---- PROVIDED DATA
(** At most one operation is in flight, and none while the gate is open. *)
Lemma step_in_flight e c c' :
  gateInvariant (remote c) ->
  (let tr := RtpWorker.trace (RwControlRemote.worker (remote c)) in
   peakInFlight 0 tr <= 1 /\ inFlight 0 tr <= 1
   /\ (RwControlRemote.blocking (remote c) = false -> inFlight 0 tr = 0))%nat ->
  step e c = Some c' ->
  (let tr := RtpWorker.trace (RwControlRemote.worker (remote c')) in
   peakInFlight 0 tr <= 1 /\ inFlight 0 tr <= 1
   /\ (RwControlRemote.blocking (remote c') = false -> inFlight 0 tr = 0))%nat.
Proof.
  intros [Hgate _] H Hstep. cbn zeta in *. destruct e; cbn in Hstep;
    try (injection Hstep as <-); try exact H.
  - (* a command is posted *)
    cbn. destruct (remote_postMessage_spec (remote c) msg)
      as (_ & Hb & _ & Hw & _).
    cbn zeta in *. now rewrite Hb, Hw.
  - (* the scheduled drain runs *)
    unfold remoteWake.
    destruct (RwControlRemote.timer (remote c)) eqn:Et; [|exact H].
    cbn [remote]. unfold RwControlRemote.processMessages.
    destruct (processMessages_loop_spec
                (RwControlRemote.in_ (RwControlRemote.set_timer false (remote c)))
                (RwControlRemote.set_timer false (remote c)))
      as (Htr & _ & Hb & _).
    cbn zeta in *. rewrite Htr, Hb.
    cbn [RwControlRemote.worker RwControlRemote.set_timer
         RwControlRemote.blocking RwControlRemote.in_].
    destruct H as (Hpeak & _ & Hzero).
    specialize (Hzero (Hgate eq_refl)).
    rewrite peakInFlight_app, inFlight_app, Hzero.
    destruct (applied_inFlight (RwControlRemote.in_ (remote c)) 0) as [-> ->].
    rewrite (Hgate eq_refl), orb_false_r.
    destruct (existsb blocks (RwControlRemote.in_ (remote c)));
      repeat split; try lia; discriminate.
  - (* a completion callback *)
    unfold complete, callback. cbn [local remote].
    pose proof (handler_spec k (RwControlRemote.call (fired k) (remote c))
                  (local c)) as (_ & Hw & _).
    destruct (handler k _ _) as [r' l']. cbn [fst snd remote] in *.
    rewrite Hw. cbn [RwControlRemote.call RwControlRemote.worker
                     RwControlRemote.set_worker RtpWorker.record RtpWorker.trace].
    destruct H as (Hpeak & Hone & _).
    rewrite peakInFlight_app, inFlight_app.
    assert (Hk : dispatches (fired k) = false /\ completes (fired k) = true)
      by (now destruct k).
    destruct Hk as [Hd Hc]. cbn. rewrite Hd, Hc.
    repeat split; lia.
  - (* the front inbox is drained *)
    destruct (fst (RwControlLocal.processMessages obs (local c)));
      [|discriminate].
    injection Hstep as <-. exact H.
  - discriminate.
Qed.
(** One drain: what it applies, what it leaves, how it leaves the gate. *)
Lemma drain_tail (r : RwControlRemote.t) :
  RtpWorker.trace (RwControlRemote.worker (RwControlRemote.processMessages r))
  = RtpWorker.trace (RwControlRemote.worker r)
    ++ flat_map callsOf (applied (RwControlRemote.in_ r))
  /\ applied (RwControlRemote.in_ r)
     ++ RwControlRemote.in_ (RwControlRemote.processMessages r)
     = RwControlRemote.in_ r
  /\ RwControlRemote.blocking (RwControlRemote.processMessages r)
     = existsb blocks (RwControlRemote.in_ r) || RwControlRemote.blocking r.
Proof.
  unfold RwControlRemote.processMessages.
  destruct (processMessages_loop_spec
              (RwControlRemote.in_ (RwControlRemote.set_timer false r))
              (RwControlRemote.set_timer false r)) as (Htr & Hi & Hb & _).
  cbn zeta in *. cbn [RwControlRemote.in_ RwControlRemote.set_timer] in *.
  rewrite Htr, Hi, Hb. repeat split. apply applied_rest.
Qed.
(** While the gate is closed and no drain is scheduled, only a completion
    callback can make the back side call the worker. *)
Lemma step_while_blocked e c c' :
  RwControlRemote.blocking (remote c) = true ->
  RwControlRemote.timer (remote c) = false ->
  (forall k, e <> Completes k) ->
  step e c = Some c' ->
  RwControlRemote.blocking (remote c') = true
  /\ RwControlRemote.timer (remote c') = false
  /\ RtpWorker.trace (RwControlRemote.worker (remote c'))
     = RtpWorker.trace (RwControlRemote.worker (remote c))
  /\ exists more,
       RwControlRemote.in_ (remote c')
       = RwControlRemote.in_ (remote c) ++ more.
Proof.
  intros Hb Ht Hne Hstep.
  assert (Hsame : RwControlRemote.blocking (remote c) = true
                  /\ RwControlRemote.timer (remote c) = false
                  /\ RtpWorker.trace (RwControlRemote.worker (remote c))
                     = RtpWorker.trace (RwControlRemote.worker (remote c))
                  /\ exists more,
                       RwControlRemote.in_ (remote c)
                       = RwControlRemote.in_ (remote c) ++ more).
  { repeat split; auto. exists []. now rewrite app_nil_r. }
  destruct e; cbn in Hstep; try (injection Hstep as <-); try exact Hsame.
  - (* a command is posted *)
    cbn. destruct (remote_postMessage_spec (remote c) msg)
      as (Hi & Hb' & _ & Hw & Ht').
    cbn zeta in *. rewrite Hi, Hb', Hw, Ht', Hb, Ht.
    repeat split. now exists [msg].
  - (* nothing is scheduled *)
    unfold remoteWake. now rewrite Ht.
  - now destruct (Hne k).
  - (* the front inbox is drained *)
    destruct (fst (RwControlLocal.processMessages obs (local c)));
      [|discriminate].
    injection Hstep as <-. exact Hsame.
  - discriminate.
Qed.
--------
Each line of the data above is to be duplicated exactly.

RESPONSE TO THIS EXERCISE –
(** At most one operation is in flight, and none while the gate is open. *)
Lemma step_in_flight e c c' :
  gateInvariant (remote c) ->
  (let tr := RtpWorker.trace (RwControlRemote.worker (remote c)) in
   peakInFlight 0 tr <= 1 /\ inFlight 0 tr <= 1
   /\ (RwControlRemote.blocking (remote c) = false -> inFlight 0 tr = 0))%nat ->
  step e c = Some c' ->
  (let tr := RtpWorker.trace (RwControlRemote.worker (remote c')) in
   peakInFlight 0 tr <= 1 /\ inFlight 0 tr <= 1
   /\ (RwControlRemote.blocking (remote c') = false -> inFlight 0 tr = 0))%nat.
Proof.
  intros [Hgate _] H Hstep. cbn zeta in *. destruct e; cbn in Hstep;
    try (injection Hstep as <-); try exact H.
  - (* a command is posted *)
    cbn. destruct (remote_postMessage_spec (remote c) msg)
      as (_ & Hb & _ & Hw & _).
    cbn zeta in *. now rewrite Hb, Hw.
  - (* the scheduled drain runs *)
    unfold remoteWake.
    destruct (RwControlRemote.timer (remote c)) eqn:Et; [|exact H].
    cbn [remote]. unfold RwControlRemote.processMessages.
    destruct (processMessages_loop_spec
                (RwControlRemote.in_ (RwControlRemote.set_timer false (remote c)))
                (RwControlRemote.set_timer false (remote c)))
      as (Htr & _ & Hb & _).
    cbn zeta in *. rewrite Htr, Hb.
    cbn [RwControlRemote.worker RwControlRemote.set_timer
         RwControlRemote.blocking RwControlRemote.in_].
    destruct H as (Hpeak & _ & Hzero).
    specialize (Hzero (Hgate eq_refl)).
    rewrite peakInFlight_app, inFlight_app, Hzero.
    destruct (applied_inFlight (RwControlRemote.in_ (remote c)) 0) as [-> ->].
    rewrite (Hgate eq_refl), orb_false_r.
    destruct (existsb blocks (RwControlRemote.in_ (remote c)));
      repeat split; try lia; discriminate.
  - (* a completion callback *)
    unfold complete, callback. cbn [local remote].
    pose proof (handler_spec k (RwControlRemote.call (fired k) (remote c))
                  (local c)) as (_ & Hw & _).
    destruct (handler k _ _) as [r' l']. cbn [fst snd remote] in *.
    rewrite Hw. cbn [RwControlRemote.call RwControlRemote.worker
                     RwControlRemote.set_worker RtpWorker.record RtpWorker.trace].
    destruct H as (Hpeak & Hone & _).
    rewrite peakInFlight_app, inFlight_app.
    assert (Hk : dispatches (fired k) = false /\ completes (fired k) = true)
      by (now destruct k).
    destruct Hk as [Hd Hc]. cbn. rewrite Hd, Hc.
    repeat split; lia.
  - (* the front inbox is drained *)
    destruct (fst (RwControlLocal.processMessages obs (local c)));
      [|discriminate].
    injection Hstep as <-. exact H.
  - discriminate.
Qed.
(** One drain: what it applies, what it leaves, how it leaves the gate. *)
Lemma drain_tail (r : RwControlRemote.t) :
  RtpWorker.trace (RwControlRemote.worker (RwControlRemote.processMessages r))
  = RtpWorker.trace (RwControlRemote.worker r)
    ++ flat_map callsOf (applied (RwControlRemote.in_ r))
  /\ applied (RwControlRemote.in_ r)
     ++ RwControlRemote.in_ (RwControlRemote.processMessages r)
     = RwControlRemote.in_ r
  /\ RwControlRemote.blocking (RwControlRemote.processMessages r)
     = existsb blocks (RwControlRemote.in_ r) || RwControlRemote.blocking r.
Proof.
  unfold RwControlRemote.processMessages.
  destruct (processMessages_loop_spec
              (RwControlRemote.in_ (RwControlRemote.set_timer false r))
              (RwControlRemote.set_timer false r)) as (Htr & Hi & Hb & _).
  cbn zeta in *. cbn [RwControlRemote.in_ RwControlRemote.set_timer] in *.
  rewrite Htr, Hi, Hb. repeat split. apply applied_rest.
Qed.
(** While the gate is closed and no drain is scheduled, only a completion
    callback can make the back side call the worker. *)
Lemma step_while_blocked e c c' :
  RwControlRemote.blocking (remote c) = true ->
  RwControlRemote.timer (remote c) = false ->
  (forall k, e <> Completes k) ->
  step e c = Some c' ->
  RwControlRemote.blocking (remote c') = true
  /\ RwControlRemote.timer (remote c') = false
  /\ RtpWorker.trace (RwControlRemote.worker (remote c'))
     = RtpWorker.trace (RwControlRemote.worker (remote c))
  /\ exists more,
       RwControlRemote.in_ (remote c')
       = RwControlRemote.in_ (remote c) ++ more.
Proof.
  intros Hb Ht Hne Hstep.
  assert (Hsame : RwControlRemote.blocking (remote c) = true
                  /\ RwControlRemote.timer (remote c) = false
                  /\ RtpWorker.trace (RwControlRemote.worker (remote c))
                     = RtpWorker.trace (RwControlRemote.worker (remote c))
                  /\ exists more,
                       RwControlRemote.in_ (remote c)
                       = RwControlRemote.in_ (remote c) ++ more).
  { repeat split; auto. exists []. now rewrite app_nil_r. }
  destruct e; cbn in Hstep; try (injection Hstep as <-); try exact Hsame.
  - (* a command is posted *)
    cbn. destruct (remote_postMessage_spec (remote c) msg)
      as (Hi & Hb' & _ & Hw & Ht').
    cbn zeta in *. rewrite Hi, Hb', Hw, Ht', Hb, Ht.
    repeat split. now exists [msg].
  - (* nothing is scheduled *)
    unfold remoteWake. now rewrite Ht.
  - now destruct (Hne k).
  - (* the front inbox is drained *)
    destruct (fst (RwControlLocal.processMessages obs (local c)));
      [|discriminate].
    injection Hstep as <-. exact Hsame.
  - discriminate.
Qed.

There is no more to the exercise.